- DIRECTIONS FOR THIS TASK -
Please state how many lines in the records that follow include "resolve", with no other output.

-- MATERIAL FOR THE TASK follows --

Lemma all_space_not_terminal text c :
  Forall (λ c, isspace c = true) text → c ∈ text → is_terminal c = false.
Proof.
  intros Hall Hc. rewrite Forall_forall in Hall.
  destruct (is_terminal c) eqn:E; [|done].
  apply is_terminal_not_space in E. rewrite (Hall c Hc) in E. done.
Qed.

Lemma lstrip_all_space s : Forall (λ c, isspace c = true) s → lstrip s = [].
Proof. induction 1 as [|c s Hc _ IH]; [done|]. simpl. by rewrite Hc. Qed.

Lemma strip_all_space s : Forall (λ c, isspace c = true) s → strip s = [].
Proof.
  intros H. unfold strip, rstrip.
  rewrite (lstrip_all_space (reverse s)) by (by apply Forall_reverse).
  done.
Qed.

Lemma blank_run (b : BookToSpeech) (files : gset str)
  (text output_filename : str) :
  Forall (λ c, isspace c = true) text →
  segment_sentences text = []
  ∧ generate_audio nlp lower engine resolve export_outcome b files text
      output_filename
    = match export_outcome (output_path_of output_filename) with
      | Written =>
          {| self := b; output_audio := silent 100; temp_files := [];
             disk := {[ resolve (output_path_of output_filename) ]} ∪ files;
             exported := Some (output_path_of output_filename, silent 100);
             stdout := [Generated (output_path_of output_filename)];
             tts_calls := [] |}
      | ExportRaises wrote_file =>
          {| self := b; output_audio := silent 100; temp_files := [];
             disk :=
               if wrote_file
               then {[ resolve (output_path_of output_filename) ]} ∪ files
               else files;
             exported := None; stdout := [GenerationError];
             tts_calls := [] |}
      end.
Proof.
  intros Hall.
  assert (split_sentences text = [text]) as Hsplit.
  { unfold split_sentences. rewrite split_scan_boundary_free; [done| |done].
    intros a c w b' -> Hc.
    rewrite (all_space_not_terminal (a ++ c :: w :: b') c Hall) in Hc; [done|].
    rewrite elem_of_app, elem_of_cons. auto. }
  assert (kept_sentence text = None) as Hk.
  { unfold kept_sentence. by rewrite strip_all_space. }
  split.
  - unfold segment_sentences. rewrite Hsplit. cbn [omap list_omap].
    by rewrite Hk.
  - unfold generate_audio, try_block. rewrite Hsplit.
    change (enumerate [text]) with [(0%nat, text)]. cbn [for_loop].
    rewrite loop_body_dropped by done.
    unfold remove_temp_files, export, report_error.
    by destruct (export_outcome (output_path_of output_filename)).
Qed.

-- MATERIAL FOR THE TASK concluded --

- OUTPUT OF THE TASK -
3